Dengan melihat kondisi permasalahan bangsa ke depan, rakyat Indonesia sangat butuh pasangan pemimpin (presiden dan wakil presiden) yang tidak hanya sekadar didasari oleh perhitungan koalisi kepentingan partai, tetapi jauh lebih dari itu rakyat sangat membutuhkan pasangan presiden yang diyakini memiliki kemampuan mengatasi persoalan bangsa. Dan JK bukan lagi sosok yang tepat untuk itu.

Sangat banyak logika dan analisa yang bisa dijadikan pertimbangan atau alasan mengapa JK dinilai tak pantas lagi untuk dimajukan dalam pilpres 2014, baik sebagai cawapres apalagi sebagai capres.

Misalnya, secara logika, pada Pilpres 2009 Partai Demokrat saja sudah “tak sudi” lagi memakai JK sebagai pasangan pada periode kedua SBY. Lalu masa iya PDIP ingin “mempersunting” JK sebagai cawapres 2014…??? Itu logika pertama.

Logika kedua, perolehan suara pasangan Megawati-Prabowo 26,79% pada Pilpres 2009 masih jauh lebih tinggi dibanding pasangan JK-Win yang hanya berada pada posisi ke-3 dengan hanya mengantongi suara 12,41%. Dan itu dapat dipandang sebagai salah satu bukti, bahwa SBY ketika itu sama sekali memang tidak keliru “menceraikan” JK. Lalu apa iya PDIP ingin “mempersunting” JK sebagai cawapres 2014…???

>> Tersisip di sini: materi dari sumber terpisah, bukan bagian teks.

(** * The wash-sale cooldown ledger and the capital-erosion engine

    A shallow embedding of the decision-and-cooldown engine of
    [trading_bot.py] (and of its standalone twin [main.py], whose
    [check_wash_sale] and [analyze_erosion] are the same functions with the
    constants 31 and 0.10): [check_wash_sale], [analyze_erosion] and
    [TradingBot.run_bot_cycle], together with the exception-absorbing broker
    methods that the cycle calls.

    The model covers well-formed data: the ledger file holds a
    ["wash_sale_log"] of parseable dates, the symbol of a position record is
    a string and its other values are numbers, and writing the file
    succeeds. *)

From Stdlib Require Import ZArith List String Ascii Bool Lia.
From Stdlib Require Import Floats.
From stdpp Require Import gmap strings.

Local Open Scope Z_scope.

(** * Part I: the program *)

(** ** Data model *)

(** [analyze_erosion] returns one of two string constants. *)
Inductive verdict : Type :=
| HOLD
| SELL_CRITICAL.

(** The [action] argument of [place_order]. *)
Inductive action : Type :=
| BUY
| SELL.

(** A calendar date is its proleptic ordinal (a day count).  The ledger file
    keeps dates as ["%Y-%m-%d"] strings; [strftime] and [strptime] are
    inverse on them, and [(datetime.now() - last_loss_date).days] is the
    floor of the difference in days between a time of day and a midnight,
    which is the difference of the two ordinals (also when it is negative). *)
Abbreviation date := Z.

(** The cooldown ledger, [state["wash_sale_log"]]: ticker to the date of the
    last sale at a loss.  Python dict keys are compared exactly. *)
Abbreviation ledger := (gmap string date).

(** A Python number: an [int] or a [float].  Python floats are IEEE 754
    binary64 numbers, which is what Rocq's primitive [float] is. *)
Inductive pynum : Type :=
| PyInt (z : Z)
| PyFloat (f : float).

(** [float(x)]: an [int] is rounded to the nearest float, ties to even, and
    [OverflowError] is raised when that is out of range. *)
Definition py_float (x : pynum) : option float :=
  match x with
  | PyFloat f => Some f
  | PyInt z =>
      let f := SF2Prim (binary_normalize prec emax z 0 false) in
      if is_infinity f then None else Some f
  end.

(** [int(x)]: a [float] is truncated toward zero; [ValueError] is raised on
    a NaN and [OverflowError] on an infinity. *)
Definition py_int (x : pynum) : option Z :=
  match x with
  | PyInt z => Some z
  | PyFloat f =>
      match Prim2SF f with
      | S754_zero _ => Some 0
      | S754_finite sign m e =>
          let magnitude := Z.shiftl (Z.pos m) e in
          Some (if sign then - magnitude else magnitude)
      | S754_infinity _ | S754_nan => None
      end
  end.

(** A position record of [get_positions]: a dict read with [.get] on four
    keys.  A key may be absent; the symbol is a string and the other three
    values are numbers.  [other_keys] lists the further keys of the dict,
    which only matter for its truth value. *)
Record position : Type := Position {
  symbol : option string;
  average_price : option pynum;
  quantity : option pynum;
  dividends : option pynum;
  other_keys : list string
}.

(** A dict is falsy exactly when it is empty. *)
Definition dict_truthy (p : position) : bool :=
  negb (match symbol p, average_price p, quantity p, dividends p, other_keys p with
        | None, None, None, None, [] => true
        | _, _, _, _, _ => false
        end).

(** [str.upper] on ASCII text: the letters a to z move to A to Z and every
    other character stays. Ticker symbols are ASCII. *)
Definition upper_ascii (c : ascii) : ascii :=
  let n := nat_of_ascii c in
  if ((97 <=? n)%nat && (n <=? 122)%nat)%bool then ascii_of_nat (n - 32) else c.

Fixpoint upper (s : string) : string :=
  match s with
  | EmptyString => EmptyString
  | String c s' => String (upper_ascii c) (upper s')
  end.

(** What a run leaves behind, in order: log lines, writes of the ledger file,
    and every call across the broker interface with the value it returned. *)
Inductive event : Type :=
| LogNoBrokers                                   (* "No brokers available" *)
| LogAnalyzing (ticker : string)                 (* "--- Analyzing {ticker} ---" *)
| LogWashSaleWarning (ticker : string) (days_remaining : Z)
| Saved (wash_sale_log : ledger)                 (* [save_state] wrote the file *)
| BrokerLog (msg : string)                       (* [logger.error] inside a broker method *)
| MarketData (ticker : string) (price : float)   (* [get_market_data] returned *)
| LogNoPrice (ticker : string)                   (* "Could not get price data" *)
| Positions (positions : list position)          (* [get_positions] returned *)
| Order (ticker : string) (a : action) (qty : Z) (success : bool)
                                                  (* [place_order] returned *)
| LogCooldown (ticker : string)                  (* "logged for Wash Sale Cooldown" *)
| LogHold (ticker : string)                      (* "is holding steady" *)
| LogMonitoring (ticker : string) (price : float)(* "No position, monitoring price" *)
| LogAnalyzingOptions (ticker : string)          (* "--- Analyzing Options ---" *)
| OptionsChain (ticker : string) (empty : bool)  (* [get_options_chain] returned *)
| LogOptionsAnalysis (ticker : string)           (* "Analyzing options for" *)
| LogOpportunity (ticker : string)               (* "Options opportunity found" *)
| LogCycleComplete.                              (* "Cycle Complete. Sleeping..." *)

(** ** Pure functions *)

(** [MAX_DRAWDOWN_PCT] is a module-level constant read once from the
    environment; it is a parameter of the model.  The comparison [x > y] is
    [y <? x]: both are false when an operand is NaN. *)
Definition analyze_erosion (MAX_DRAWDOWN_PCT : float) (ticker : string)
    (current_price avg_cost total_dividends : float) : verdict :=
  let capital_loss := (current_price - avg_cost)%float in
  let net_position := (capital_loss + total_dividends)%float in
  if ((net_position <? 0)%float
      && (avg_cost * MAX_DRAWDOWN_PCT <? abs capital_loss)%float)%bool
  then SELL_CRITICAL
  else HOLD.

(** The default of [MAX_DRAWDOWN_PCT], [float('0.10')]: the binary64 number
    closest to one tenth. *)
Definition ten_percent : float := 0x1.999999999999ap-4%float.

(** [load_state]: the content of the ledger file, or an empty ledger when
    there is no file. *)
Definition load_state (file : option ledger) : ledger :=
  match file with
  | Some wash_sale_log => wash_sale_log
  | None => ∅
  end.

(** The position record of a ticker: the first record whose symbol equals
    the ticker once both are upper-cased; a record without the key reads as
    the empty string. *)
Definition find_position (ticker : string) (positions : list position)
    : option position :=
  List.find
    (fun p => String.eqb (upper (default EmptyString (symbol p))) (upper ticker))
    positions.

(** [float(p.get('average_price', 0))], [int(p.get('quantity', 0))] and
    [float(p.get('dividends', 0))], in this order; [None] when one of the
    three conversions raises. *)
Definition read_position (p : position) : option (float * Z * float) :=
  match py_float (default (PyInt 0) (average_price p)) with
  | Some avg_cost =>
      match py_int (default (PyInt 0) (quantity p)) with
      | Some qty =>
          match py_float (default (PyInt 0) (dividends p)) with
          | Some divs => Some (avg_cost, qty, divs)
          | None => None
          end
      | None => None
      end
  | None => None
  end.

(** ** The engine *)

Section Engine.

(** [W] is the state of everything outside the process (the brokerage and
    the clock), [Contract] an entry of an options chain. *)
Context {W Contract : Type}.

(** The bot: the ledger in memory ([self.state]), the ledger file, and the
    outside world. *)
Record machine : Type := Machine {
  state : ledger;
  file : option ledger;
  world : W
}.

(** A computation steps the machine and leaves events; its result is [None]
    when an exception is propagating. *)
Definition M (A : Type) : Type := machine -> option A * machine * list event.

Definition ret {A : Type} (a : A) : M A := fun m => (Some a, m, []).

Definition bind {A B : Type} (c : M A) (k : A -> M B) : M B :=
  fun m =>
    match c m with
    | (Some a, m1, e1) => let '(r, m2, e2) := k a m1 in (r, m2, e1 ++ e2)
    | (None, m1, e1) => (None, m1, e1)
    end.

Notation "x <- c ;; k" := (bind c (fun x => k))
  (at level 100, c at next level, right associativity).
Notation "c ;; k" := (bind c (fun _ => k))
  (at level 100, right associativity).

(** An exception leaves the computation. *)
Definition raise {A : Type} : M A := fun m => (None, m, []).

Definition emit (e : event) : M unit := fun m => (Some tt, m, [e]).

Definition get_wash_log : M ledger := fun m => (Some (state m), m, []).

(** [state["wash_sale_log"][ticker] = day] and [del state["wash_sale_log"][ticker]] *)
Definition set_wash_log (ticker : string) (day : date) : M unit :=
  fun m => (Some tt, Machine (<[ticker := day]> (state m)) (file m) (world m), []).

Definition del_wash_log (ticker : string) : M unit :=
  fun m => (Some tt, Machine (delete ticker (state m)) (file m) (world m), []).

(** [save_state(state)]: the file now holds the ledger in memory. *)
Definition save_state : M unit :=
  fun m => (Some tt, Machine (state m) (Some (state m)) (world m), [Saved (state m)]).

(** A broker method: it steps the world, may log errors, and returns a value
    or raises. *)
Definition call (A : Type) : Type := W -> option A * W * list string.

Record BrokerInterface : Type := {
  get_market_data : string -> call float;
  get_positions : call (list position);
  get_options_chain : string -> call (list Contract);
  place_order : string -> action -> Z -> call bool
}.
(* ===== verification/Storage.v ===== *)
(** * Block storage

    [storage/storage.go]: blocks, headers and the newest block hash in three
    buckets of a bolt database.  The log file is the database itself; the bucket
    creation of [NewStorage] is part of opening it. *)

From S2P Require Import Prelude Params Core Message External.

Section storage.
Context `{External}.

(** ** [storage/storage.go] *)

Definition blockBucket : string := "block".
Definition blockHeaderBucket : string := "blockHeader".
Definition newestBlockHashBucket : string := "newestBlockHash".
Definition OnlyNewestBlock : bytes := "OnlyNewestBlock".

Definition UpdateNewestBlock (newestbhash : bytes) (s : DB) : go DB :=
  or_panic "bolt: put" (db_Put s newestBlockHashBucket OnlyNewestBlock newestbhash).

Definition AddBlockHeader (blockhash : bytes) (bh : BlockHeader) (s : DB) : go DB :=
  or_panic "bolt: put" (db_Put s blockHeaderBucket blockhash (enc bh)).

Definition AddBlock (b : Block) (s : DB) : go DB :=
  s ← or_panic "bolt: put" (db_Put s blockBucket (b_Hash b) (enc b));
  s ← AddBlockHeader (b_Hash b) (b_Header b) s;
  UpdateNewestBlock (b_Hash b) s.

(** The inner [None] is the error "the block is not existed". *)
Definition GetBlockHeader (bhash : bytes) (s : DB) : go (option BlockHeader) :=
  match db_Get s blockHeaderBucket bhash with
  | None => Ret None
  | Some bh_encoded => Some <$> DecodeBH bh_encoded
  end.

Definition GetBlock (bhash : bytes) (s : DB) : go (option Block) :=
  match db_Get s blockBucket bhash with
  | None => Ret None
  | Some b_encoded => Some <$> DecodeB b_encoded
  end.

(** [None] is the error "cannot find the newest block hash". *)
Definition GetNewestBlockHash (s : DB) : option bytes :=
  db_Get s newestBlockHashBucket OnlyNewestBlock.

(** ** What the rest of the program relies on *)

(** A block bolt accepts and gob gives back unchanged. *)
Record storable (b : Block) : Prop := {
  st_hash : 0 < slen (b_Hash b) ≤ MaxKeySize;
  st_gob : gob_stable b;
  st_size : slen (enc b) ≤ MaxValueSize;
  st_header_size : slen (enc (b_Header b)) ≤ MaxValueSize
}.

#[export] Instance storable_dec b : Decision (storable b).
Proof.
  refine (cast_if (decide ((0 < slen (b_Hash b) ∧ slen (b_Hash b) ≤ MaxKeySize) ∧ gob_stable b
    ∧ slen (enc b) ≤ MaxValueSize ∧ slen (enc (b_Header b)) ≤ MaxValueSize)));
    [destruct_and?; by split|by intros [[??] ???]; naive_solver].
Defined.

(** The store holds [b] under its hash. *)
Definition stored (s : DB) (b : Block) : Prop := GetBlock (b_Hash b) s = Ret (Some b).

(** The block on top of the store is [b]. *)
Definition top_is (s : DB) (b : Block) : Prop :=
  GetNewestBlockHash s = Some (b_Hash b) ∧ stored s b
  ∧ GetBlockHeader (b_Hash b) s = Ret (Some (b_Header b)).

Context `{!ExternalOk}.

Lemma put_hash_size s bkt k v :
  0 < slen k ≤ MaxKeySize → slen v ≤ MaxValueSize →
  ∃ s', db_Put s bkt k v = Some s'.
Proof. apply put_ok. Qed.

Lemma UpdateNewestBlock_returns s k :
  slen k ≤ MaxKeySize → ∃ s', UpdateNewestBlock k s = Ret s'.
Proof.
  intros Hk. unfold UpdateNewestBlock.
  destruct (put_hash_size s newestBlockHashBucket OnlyNewestBlock k) as [s' ->]; [done| |by eexists].
  unfold MaxValueSize, MaxKeySize in *. lia.
Qed.

(** Reading after a block was added. *)
Lemma AddBlock_gets s b s' :
  AddBlock b s = Ret s' →
  GetNewestBlockHash s' = Some (b_Hash b)
  ∧ db_Get s' blockBucket (b_Hash b) = Some (enc b)
  ∧ db_Get s' blockHeaderBucket (b_Hash b) = Some (enc (b_Header b))
  ∧ (∀ h, h ≠ b_Hash b → db_Get s' blockBucket h = db_Get s blockBucket h
                        ∧ db_Get s' blockHeaderBucket h = db_Get s blockHeaderBucket h).
Proof.
  unfold AddBlock, AddBlockHeader, UpdateNewestBlock, GetNewestBlockHash. intros Ha.
  apply bind_Ret in Ha as (s1 & P1%or_panic_Ret & Ha).
  apply bind_Ret in Ha as (s2 & P2%or_panic_Ret & P3%or_panic_Ret).
  split_and!.
  - by eapply get_put_eq.
  - rewrite (get_put_ne _ _ _ _ _ _ _ P3), (get_put_ne _ _ _ _ _ _ _ P2) by done.
    by eapply get_put_eq.
  - rewrite (get_put_ne _ _ _ _ _ _ _ P3) by done. by eapply get_put_eq.
  - intros h Hne.
    by rewrite !(get_put_ne _ _ _ _ _ _ _ P3), !(get_put_ne _ _ _ _ _ _ _ P2),
      !(get_put_ne _ _ _ _ _ _ _ P1)
      by (unfold blockBucket, blockHeaderBucket, newestBlockHashBucket; naive_solver).
Qed.

Lemma AddBlock_top s b :
  storable b → ∃ s', AddBlock b s = Ret s' ∧ top_is s' b
  ∧ (∀ h, h ≠ b_Hash b → GetBlock h s' = GetBlock h s ∧ GetBlockHeader h s' = GetBlockHeader h s).
Proof.
  intros [Hh Hg Hb Hbh].
  assert (∃ s', AddBlock b s = Ret s') as [s' Hs'].
  { unfold AddBlock, AddBlockHeader.
    destruct (put_hash_size s blockBucket (b_Hash b) (enc b)) as [s1 ->]; [done..|]. simpl.
    destruct (put_hash_size s1 blockHeaderBucket (b_Hash b) (enc (b_Header b))) as [s2 ->]; [done..|].
    simpl. apply UpdateNewestBlock_returns. lia. }
  exists s'. split; [done|]. apply AddBlock_gets in Hs' as (H1 & H2 & H3 & H4).
  unfold top_is, stored, GetBlock, GetBlockHeader, DecodeB, DecodeBH.
  split; [split_and!; [done|..]|].
  - by rewrite H2, ok_gob_b.
  - by rewrite H3, dec_enc.
  - intros h Hne. by destruct (H4 h Hne) as [-> ->].
Qed.

End storage.

Module StorageProps.
Section props.
Context `{ExternalOk}.

(** Storing a block (whose hash fits a bolt key) always succeeds; afterwards
    it is the newest block, reading its hash gives back exactly that block and
    that header, and every other block stays readable as before. *)
Theorem AddBlock_persists (s : DB) (b : Block) :
  storable b →
  ∃ s', AddBlock b s = Ret s'
  ∧ GetNewestBlockHash s' = Some (b_Hash b)
  ∧ GetBlock (b_Hash b) s' = Ret (Some b)
  ∧ GetBlockHeader (b_Hash b) s' = Ret (Some (b_Header b))
  ∧ (∀ h, h ≠ b_Hash b → GetBlock h s' = GetBlock h s ∧ GetBlockHeader h s' = GetBlockHeader h s).
Proof.
  intros Hb. destruct (AddBlock_top s b Hb) as (s' & Ha & (? & ? & ?) & ?). by exists s'.
Qed.

End props.

Definition block7 : Block :=
  mkBlock (mkBH "p" "s" "t" "b" 7 0 1) (TxQueue TxPoolProps.pool3) "h7".

#[local] Existing Instances RefExternal.ext RefExternal.ext_ok.
Definition empty_store : DB := (∅ : gmap (string * string) string).

Lemma AddBlock_persists_witness :
  ∃ s', AddBlock block7 empty_store = Ret s'
  ∧ GetNewestBlockHash s' = Some "h7"%string
  ∧ GetBlock "h7" s' = Ret (Some block7)
  ∧ GetBlockHeader "h7" s' = Ret (Some (b_Header block7))
  ∧ (∀ h, h ≠ "h7"%string → GetBlock h s' = GetBlock h empty_store
                          ∧ GetBlockHeader h s' = GetBlockHeader h empty_store).
Proof.
  apply (AddBlock_persists empty_store block7).
  by_compute.
Defined.

End StorageProps.
(** The new-view threshold: from no support for a (view, sequence) pair, after
    any list of new-view messages for it the node is still in its old view while
    fewer than 2f+1 distinct nodes have sent one, and has adopted the view and the
    sequence number once 2f+1 have. *)
Theorem new_view_threshold {EX : External} {M : Type} (now : Time) (p : PbftNode M)
    (ms : list NewViewMsg) (nv seq : Z) :
  0 ≤ malicious_nums p < 2 ^ 62 →
  supporters (newViewMap p) (nv, seq) = ∅ →
  (∀ m, m ∈ ms → nv_NextView m = nv ∧ nv_NewSeqID m = seq) →
  let senders : gset Z := list_to_set (nv_FromNode <$> ms) in
  ∃ p', go_fold (λ p m, handleNewViewMsg now m p) p ms = Ret p'
    ∧ supporters (newViewMap p') (nv, seq) = senders
    ∧ if Z.of_nat (size senders) <? quorum p
      then view p' = view p ∧ sequenceID p' = sequenceID p
      else view p' = i32 nv ∧ sequenceID p' = u64 seq ∧ pbftStage p' = 1.
Proof.
  intros Hf Hs Hms senders.
  destruct (new_view_fold now p nv seq ms p ∅ Hf) as (p' & Hp' & _ & HS & Hq); [|done|].
  - split; [done|]. split; [done|]. rewrite size_empty.
    by rewrite (proj2 (Z.ltb_lt _ _)) by (unfold quorum; lia).
  - exists p'. rewrite (left_id_L ∅ (∪)) in HS, Hq. done.
Qed.

(** *** Witnesses: a follower of a shard of four *)

Import LedgerProps NullModule.
#[local] Existing Instances RefExternal.ext RefExternal.ext_ok params4.

Definition table4 : gmap Z (gmap Z string) :=
  {[ 0 := list_to_map [(0, "n0"); (1, "n1"); (2, "n2"); (3, "n3")] ]}%string.
Definition follower : PbftNode unit := NewPbftNode 0 1 (cc 0) 9 table4 (empty_chain 0) tt.

Definition request : option Request := Some (mkRequest BlockRequest "block" 9).
Definition dig : bytes := getDigest request.
Definition pre : cmessage := CPre (mkPrePrepare request dig 1).
Definition prep (n : Z) : cmessage := CPrep (mkPrepare dig 1 (mkNode n 0 "")).
Definition com (n : Z) : cmessage := CCom (mkCommit dig 1 (mkNode n 0 "")).

(** Deliver messages one by one, none of them early. *)
Definition deliver (p : PbftNode unit) (m : cmessage) : PbftNode unit :=
  match handler_body 9 (view p) m p with Ret p' => p' | _ => p end.
Fixpoint delivers (p : PbftNode unit) (ms : list cmessage) : list (option bytes) :=
  match ms with
  | [] => []
  | m :: ms => None :: executes (view p) m p :: delivers (deliver p m) ms
  end.
Fixpoint on_time (p : PbftNode unit) (ms : list cmessage) : bool :=
  match ms with
  | [] => true
  | m :: ms => negb (must_wait (stage_of m) (seq_of m) (view p) p)
      && is_Ret (handler_body 9 (view p) m p) && on_time (deliver p m) ms
  end.

Lemma deliver_run p ms :
  on_time p ms = true →
  run (mkConfig p [] []) (delivers p ms) (mkConfig (foldl deliver p ms) [] []).
Proof.
  revert p. induction ms as [|m ms IH]; intros p; [constructor|]. cbn [on_time delivers foldl].
  intros [[Hw%negb_true_iff Hb%is_Ret_returns]%andb_prop Hms]%andb_prop. destruct Hb as [p' Hb].
  eapply run_cons; [by apply step_pass|]. cbn [app].
  eapply run_cons; [apply (step_body 9 p p' [] [] [] (view p) m Hb)|].
  assert (deliver p m = p') as E by (unfold deliver; by rewrite Hb). rewrite E in *. by apply IH.
Qed.

(** A full round: pre-prepare, three prepares, three commits of distinct nodes. *)
Definition full_round : list cmessage := [pre; prep 0; prep 2; prep 3; com 0; com 2; com 3].

Lemma full_round_executes :
  omap id (delivers follower full_round) = [dig] ∧ on_time follower full_round = true.
Proof. split; vm_compute; reflexivity. Qed.


Lemma quorums_intersect_witness :
  2 ≤ Z.of_nat (size (({[0; 1; 2]} : gset Z) ∩ {[1; 2; 3]})).
Proof.
  apply (quorums_intersect 0 1 (cc 0) 9 table4 (empty_chain 0) {[0; 1; 2]} {[1; 2; 3]});
    by_compute.
Defined.

Lemma quorums_disjoint_in_shard_of_6_witness :
  let p := NewPbftNode 0 1 (mkChainConfig 0 0 0 6 2 100 5000 2000) 9 table4 (empty_chain 0) tt in
  malicious_nums p = 1
  ∧ quorum p ≤ Z.of_nat (size ({[0; 1; 2]} : gset Z))
  ∧ quorum p ≤ Z.of_nat (size ({[3; 4; 5]} : gset Z))
  ∧ ({[0; 1; 2]} : gset Z) ∩ {[3; 4; 5]} = ∅.
Proof.
  apply (quorums_disjoint_in_shard_of_6 0 1 (mkChainConfig 0 0 0 6 2 100 5000 2000) 9 table4 (empty_chain 0)).
  reflexivity.
Defined.

Lemma new_view_threshold_witness :
  let ms := (λ n, mkNewView 0 1 7 n) <$> [0; 2; 2; 3] in
  ∃ p', go_fold (λ p m, handleNewViewMsg 9 m p) follower ms = Ret p'
    ∧ supporters (newViewMap p') (1, 7) = list_to_set (nv_FromNode <$> ms)
    ∧ if Z.of_nat (size (list_to_set (nv_FromNode <$> ms) : gset Z)) <? quorum follower
      then view p' = view follower ∧ sequenceID p' = sequenceID follower
      else view p' = 1 ∧ sequenceID p' = 7 ∧ pbftStage p' = 1.
Proof.
  apply (new_view_threshold 9 follower ((λ n, mkNewView 0 1 7 n) <$> [0; 2; 2; 3]) 1 7).
  - by_compute.
  - reflexivity.
  - intros x Hx. apply list_elem_of_fmap in Hx as (n & -> & _). split; reflexivity.
Defined.

(** Votes are counted per message, not per node: each decoded message carries a
    new [*shard.Node], and the vote maps are keyed by that pointer, so one node that
    repeats its prepare and its commit three times makes a follower of four execute
    the request, with no vote of any other node. *)
Theorem repeated_votes_count :
  let ms := [pre; prep 2; prep 2; prep 2; com 2; com 2; com 2] in
  run (mkConfig follower [] []) (delivers follower ms) (mkConfig (foldl deliver follower ms) [] [])
  ∧ omap id (delivers follower ms) = [dig]
  ∧ sequenceID (foldl deliver follower ms) = sequenceID follower + 1.
Proof.
  split; [apply deliver_run; vm_compute; reflexivity|]. split; vm_compute; reflexivity.
Qed.

(** A repeated new-view message moves a node back: [== 2f+1] holds at every
    message while the supporters are exactly 2f+1, so after the node has adopted
    sequence 1 and executed the round for it, the repetition sets the sequence
    number from 2 back to 1. *)
Theorem repeated_new_view_rewinds :
  let nv n := handleNewViewMsg 9 (mkNewView 0 0 1 n) in
  match go_fold (λ p n, nv n p) follower [0; 2; 3] with
  | Ret p =>
      let p' := foldl deliver p full_round in
      sequenceID p = 1 ∧ sequenceID p' = 2 ∧ sequenceID <$> nv 3 p' = Ret 1
  | _ => False
  end.
Proof. vm_compute. split_and!; reflexivity. Qed.

End PbftProps.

Lalu apa alasan SBY ketika itu sampai harus “menceraikan” JK untuk tidak lagi dipakai pada periode kedua? Beberapa sumber mengungkapkan, yakni salah satunya disebutkan oleh seorang aktivis 98, Lukman Hakim, bahwa ketika JK masih menjabat Wapres SBY dengan tugas utama mengurus ekonomi, ketika itu terjadi penguasaan ekonomi untuk kepentingan perusahaan bisnisnya (JK) secara gila-gilaan.

Lukman mencontohkan, yakni di antaranya pembangunan airport Ujungpadang, airport Medan dan dua airport di Kalimantan. Selain itu, JK juga berhasil membersihkan utang-utangnya di Mandiri dan di BNI, saham kosong di Semen Gresik, proyek-proyek listrik, dan tabung gas, serta lain sebagainya.

Menurut informasi, keinginan menjadikan JK sebagai cawapres bagi PDIP adalah berasal dari Nasdem. Dan jika informasi ini benar, maka kita memang tak perlu heran. Sebab kita semua tahu siapa JK dan siapa Surya Paloh, yang kedua-duanya memang adalah tokoh yang sama-sama “dilahirkan serta dibesarkan” di bawah lindungan dan naungan “pohon beringin”.

“Sayang sekali kalau partai Nadem sebagai partai baru yang mengaku sebagai pelopor gerakan perubahan (ingin) mengusung Cawapres yang jauh dari cita-cita perubahan Indonesia yang lebih baik dan terwujudnya kesejahteraan rakyat,” sambung Lukman Hakim yang juga sebagai akademisi di Universitas Mustopo Beragama itu.

Sehingga itu, sebagai penulis sekaligus pengamat politik, saya sangat prihatin dengan PDIP jika sampai terbius dan terlena ingin mempersunting JK “si Janda SBY” tersebut untuk dijadikan cawapres. Sebab, pertanyaannya: apakah memang sudah tidak ada lagi “perawan” yang bisa dijadikan cawapres buat PDIP? Yakni sosok yang belum pernah maju bertarung dalam pilpres, namun dianggap lebih layak dijadikan cawapres karena memang dinilai memiliki kemampuan dalam mengatasi persoalan bangsa dan negara ke depan.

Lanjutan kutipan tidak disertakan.